##### Data in this exercise #####

(** Whatever the pixel check answers, a returned zone is one whose bounds
    contain the point. *)
Lemma getZoneAtPoint_loop_in_bounds (checkPixels : bool) (zs : list Zone.t) (z : Zone.t) :
  getZoneAtPoint_loop this point checkPixels zs = Some z ->
  In z zs /\ inBounds z = true.
Proof.
  induction zs as [|z0 zs IH]; simpl; [discriminate|].
  unfold inBounds in *.
  destruct (isPointInBounds point (Zone.bounds z0)) eqn:Hb.
  - destruct checkPixels; simpl.
    + destruct (overlays this !! Zone.id z0) as [ov|].
      * destruct (isPointOverColoredPixels this point ov z0).
        -- intros [= <-]. auto.
        -- intros H. destruct (IH H). auto.
      * intros [= <-]. auto.
    + intros [= <-]. auto.
  - intros H. destruct (IH H). auto.
Qed.




End PointQueries.

(** C3, amended: [getZoneAtPoint] walks every loaded zone of the manager,
    displayed or not, in reverse order, so that with [checkPixels = false]
    the answer is the first zone of the reversed list, that is the most
    recently added zone, whose bounds contain the point; with zone A at
    [[0,0],[10,10]] and zone B at [[5,5],[15,15]] added after A, the point
    (7,7) resolves to B, whatever overlays are registered or displayed. *)
Theorem getZoneAtPoint_reverse_order :
  (forall (this : FloodZoneManager) (lat lng : R),
      getZoneAtPoint this lat lng false
      = find (fun z => isPointInBounds (lat, lng) (Zone.bounds z)) (rev (zones this)))
  /\ (forall os an bs sc ro sel cache,
         getZoneAtPoint
           {| zones := [zoneA; zoneB]; overlays := os; anchors := an;
              baseZoneSizes := bs; currentScale := sc; currentRotation := ro;
              selectedZoneId := sel; contentBoundsCache := cache |}
           7 7 false
         = Some zoneB).
Proof.
  split.
  - intros this lat lng. unfold getZoneAtPoint. apply getZoneAtPoint_loop_coarse.
  - intros. unfold getZoneAtPoint. cbn [zones rev app getZoneAtPoint_loop].
    unfold zoneB at 1. cbn [Zone.bounds mkZone].
    replace (isPointInBounds (7, 7) ((5, 5), (15, 15))) with true; [reflexivity|].
    symmetry. apply isPointInBounds_spec. lra.
Qed.


Lemma zoneA_contains_2_2 : isPointInBounds (2, 2) (Zone.bounds zoneA) = true.
Proof. apply isPointInBounds_spec. lra. Qed.

Lemma zoneB_misses_2_2 : isPointInBounds (2, 2) (Zone.bounds zoneB) = false.
Proof.
  apply not_true_is_false. intros H. apply isPointInBounds_spec in H. lra.
Qed.


(** ** The pixel check without cached content bounds *)

(** When the overlay has its element and the image inside it, and no content
    bounds are cached, the check answers [true]. *)
Lemma isPointOverColoredPixels_no_cache
    (this : FloodZoneManager) (point : LatLng) (overlay : Overlay) (zone : Zone.t)
    (el : OverlayElement) :
  ov_element overlay = Some el ->
  el_hasImg el = true ->
  cachedContentBounds this (Zone.id zone) = None ->
  isPointOverColoredPixels this point overlay zone = true.
Proof.
  intros Hel Himg Hc. unfold isPointOverColoredPixels.
  now rewrite Hel, Himg, Hc.
Qed.

Lemma getZoneAtPoint_loop_degrades
    (this : FloodZoneManager) (point : LatLng) (zs : list Zone.t) :
  overlaysReady this zs ->
  getZoneAtPoint_loop this point true zs = getZoneAtPoint_loop this point false zs.
Proof.
  induction zs as [|z zs IH]; intros Hready; [reflexivity|].
  cbn [getZoneAtPoint_loop negb].
  destruct (isPointInBounds point (Zone.bounds z)).
  - destruct (overlays this !! Zone.id z) as [ov|] eqn:Hov; [|reflexivity].
    destruct (Hready z ov (or_introl eq_refl) Hov) as (Hc & el & Hel & Himg).
    now rewrite (isPointOverColoredPixels_no_cache this point ov z el).
  - apply IH. intros zone overlay Hin. apply Hready. now right.
Qed.

(** C10, the claim as stated fails: an overlay whose element is not available
    makes the check answer [false] although no content bounds are cached, and
    the pixel-accurate query then rejects a zone that the coarse query
    returns. *)
Lemma isPointOverColoredPixels_rejects_without_cache :
  cachedContentBounds managerWithoutElement (Zone.id zoneA) = None
  /\ isPointOverColoredPixels managerWithoutElement (5, 5)
       (overlayWithoutElement (Zone.bounds zoneA)) zoneA = false
  /\ getZoneAtPoint managerWithoutElement 5 5 false = Some zoneA
  /\ getZoneAtPoint managerWithoutElement 5 5 true = None.
Proof.
  assert (Hb : isPointInBounds (5, 5) (Zone.bounds zoneA) = true)
    by (apply isPointInBounds_spec; lra).
  repeat split.
  - unfold getZoneAtPoint. cbn [zones managerWithoutElement with_overlays newManager
                                 rev app getZoneAtPoint_loop negb].
    now rewrite Hb.
  - unfold getZoneAtPoint. cbn [zones managerWithoutElement with_overlays newManager
                                 rev app getZoneAtPoint_loop negb overlays].
    rewrite Hb. change (Zone.id zoneA) with 1%Z.
    rewrite lookup_singleton_eq. reflexivity.
Qed.

(** C10, amended: the check answers [false] when the overlay has no element or
    the element holds no image; otherwise it answers [true] whenever no content
    bounds are cached for the zone or reading the overlay bounds raises an
    error.  Hence, when no content bounds are cached and every registered
    overlay has its element and image, the pixel-accurate query returns what
    the coarse query returns. *)
Theorem isPointOverColoredPixels_fallbacks :
  (forall this point overlay zone,
      ov_element overlay = None ->
      isPointOverColoredPixels this point overlay zone = false)
  /\ (forall this point overlay zone el,
         ov_element overlay = Some el -> el_hasImg el = false ->
         isPointOverColoredPixels this point overlay zone = false)
  /\ (forall this point overlay zone el,
         ov_element overlay = Some el -> el_hasImg el = true ->
         cachedContentBounds this (Zone.id zone) = None ->
         isPointOverColoredPixels this point overlay zone = true)
  /\ (forall this point overlay zone el,
         ov_element overlay = Some el -> el_hasImg el = true ->
         destructureBounds overlay = Throw ->
         isPointOverColoredPixels this point overlay zone = true)
  /\ (forall this lat lng,
         overlaysReady this (zones this) ->
         getZoneAtPoint this lat lng true = getZoneAtPoint this lat lng false).
Proof.
  repeat split.
  - intros this point overlay zone Hel. unfold isPointOverColoredPixels.
    now rewrite Hel.
  - intros this point overlay zone el Hel Himg. unfold isPointOverColoredPixels.
    now rewrite Hel, Himg.
  - intros. eapply isPointOverColoredPixels_no_cache; eauto.
  - intros this point overlay zone el Hel Himg Hthrow.
    unfold isPointOverColoredPixels. rewrite Hel, Himg. cbn [negb].
    destruct (cachedContentBounds this (Zone.id zone)); [|reflexivity].
    now rewrite Hthrow.
  - intros this lat lng Hready. unfold getZoneAtPoint.
    apply getZoneAtPoint_loop_degrades.
    intros zone overlay Hin. apply Hready. now apply in_rev.
Qed.

Lemma isPointOverColoredPixels_fallbacks_witness :
  isPointOverColoredPixels managerLoaded (5, 5)
    (overlayWithoutElement (Zone.bounds zoneA)) zoneA = false
  /\ isPointOverColoredPixels managerLoaded (5, 5)
       (overlayWithoutImage (Zone.bounds zoneA)) zoneA = false
  /\ isPointOverColoredPixels managerLoaded (5, 5)
       (overlayLoaded (Zone.bounds zoneA)) zoneA = true
  /\ isPointOverColoredPixels managerLoaded (5, 5)
       (overlayLoaded (Zone.bounds zoneB)) zoneB = true
  /\ getZoneAtPoint managerLoaded 5 5 true = getZoneAtPoint managerLoaded 5 5 false.
Proof.
  destruct isPointOverColoredPixels_fallbacks as (H1 & H2 & H3 & H4 & H5).
  split; [|split; [|split; [|split]]].
  - apply H1. reflexivity.
  - apply (H2 _ _ _ _ {| el_rotate := None; el_hasImg := false |}); reflexivity.
  - apply (H3 _ _ _ _ {| el_rotate := None; el_hasImg := true |}); reflexivity.
  - apply (H4 _ _ _ _ {| el_rotate := None; el_hasImg := true |}); reflexivity.
  - apply H5. intros zone overlay [<-|[]] Hov.
    change (Zone.id zoneA) with 1%Z in *.
    cbn [overlays managerLoaded with_overlays] in Hov.
    rewrite lookup_singleton_eq in Hov. injection Hov as <-.
    split; [reflexivity|].
    exists {| el_rotate := None; el_hasImg := true |}. split; reflexivity.
Defined.

(** ** Coordinate mapper *)

Lemma pixelsToLatLng_cons (p : Point) (pixels : list Point) (W H : R) (b : Bounds) :
  pixelsToLatLng (p :: pixels) W H b
  = pixelsToLatLng [p] W H b ++ pixelsToLatLng pixels W H b.
Proof.
  unfold pixelsToLatLng. destruct b as [[south west] [north east]]. reflexivity.
Qed.

Lemma pixelsToLatLng_length (pixels : list Point) (W H : R) (b : Bounds) :
  length (pixelsToLatLng pixels W H b) = length pixels.
Proof.
  unfold pixelsToLatLng. destruct b as [[south west] [north east]].
  apply length_map.
Qed.

Lemma geoToPixel_pixelToGeo (x y W H south west north east : R) :
  W <> 0 -> H <> 0 -> north <> south -> east <> west ->
  let b := ((south, west), (north, east)) in
  let lat := north - (north - south) * (y / H) in
  let lng := west + (east - west) * (x / W) in
  normalizedPosition (lat, lng) b = (x / W, y / H)
  /\ geoToPixel lat lng W H b = (x, y).
Proof.
  intros HW HH Hns Hew b lat lng.
  assert (Hn : normalizedPosition (lat, lng) b = (x / W, y / H)).
  { unfold normalizedPosition, b, lat, lng. f_equal; field; split; lra. }
  split; [exact Hn|].
  unfold geoToPixel. rewrite Hn. f_equal; field; assumption.
Qed.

#####

◆ **Exercise directions**:
Repeat the data above starting at the line with "- apply H1. reflexivity." and ending at its last line, exactly, with no other lines.

◆ **Response to the exercise**:
  - apply H1. reflexivity.
  - apply (H2 _ _ _ _ {| el_rotate := None; el_hasImg := false |}); reflexivity.
  - apply (H3 _ _ _ _ {| el_rotate := None; el_hasImg := true |}); reflexivity.
  - apply (H4 _ _ _ _ {| el_rotate := None; el_hasImg := true |}); reflexivity.
  - apply H5. intros zone overlay [<-|[]] Hov.
    change (Zone.id zoneA) with 1%Z in *.
    cbn [overlays managerLoaded with_overlays] in Hov.
    rewrite lookup_singleton_eq in Hov. injection Hov as <-.
    split; [reflexivity|].
    exists {| el_rotate := None; el_hasImg := true |}. split; reflexivity.
Defined.

(** ** Coordinate mapper *)

Lemma pixelsToLatLng_cons (p : Point) (pixels : list Point) (W H : R) (b : Bounds) :
  pixelsToLatLng (p :: pixels) W H b
  = pixelsToLatLng [p] W H b ++ pixelsToLatLng pixels W H b.
Proof.
  unfold pixelsToLatLng. destruct b as [[south west] [north east]]. reflexivity.
Qed.

Lemma pixelsToLatLng_length (pixels : list Point) (W H : R) (b : Bounds) :
  length (pixelsToLatLng pixels W H b) = length pixels.
Proof.
  unfold pixelsToLatLng. destruct b as [[south west] [north east]].
  apply length_map.
Qed.

Lemma geoToPixel_pixelToGeo (x y W H south west north east : R) :
  W <> 0 -> H <> 0 -> north <> south -> east <> west ->
  let b := ((south, west), (north, east)) in
  let lat := north - (north - south) * (y / H) in
  let lng := west + (east - west) * (x / W) in
  normalizedPosition (lat, lng) b = (x / W, y / H)
  /\ geoToPixel lat lng W H b = (x, y).
Proof.
  intros HW HH Hns Hew b lat lng.
  assert (Hn : normalizedPosition (lat, lng) b = (x / W, y / H)).
  { unfold normalizedPosition, b, lat, lng. f_equal; field; split; lra. }
  split; [exact Hn|].
  unfold geoToPixel. rewrite Hn. f_equal; field; assumption.
Qed.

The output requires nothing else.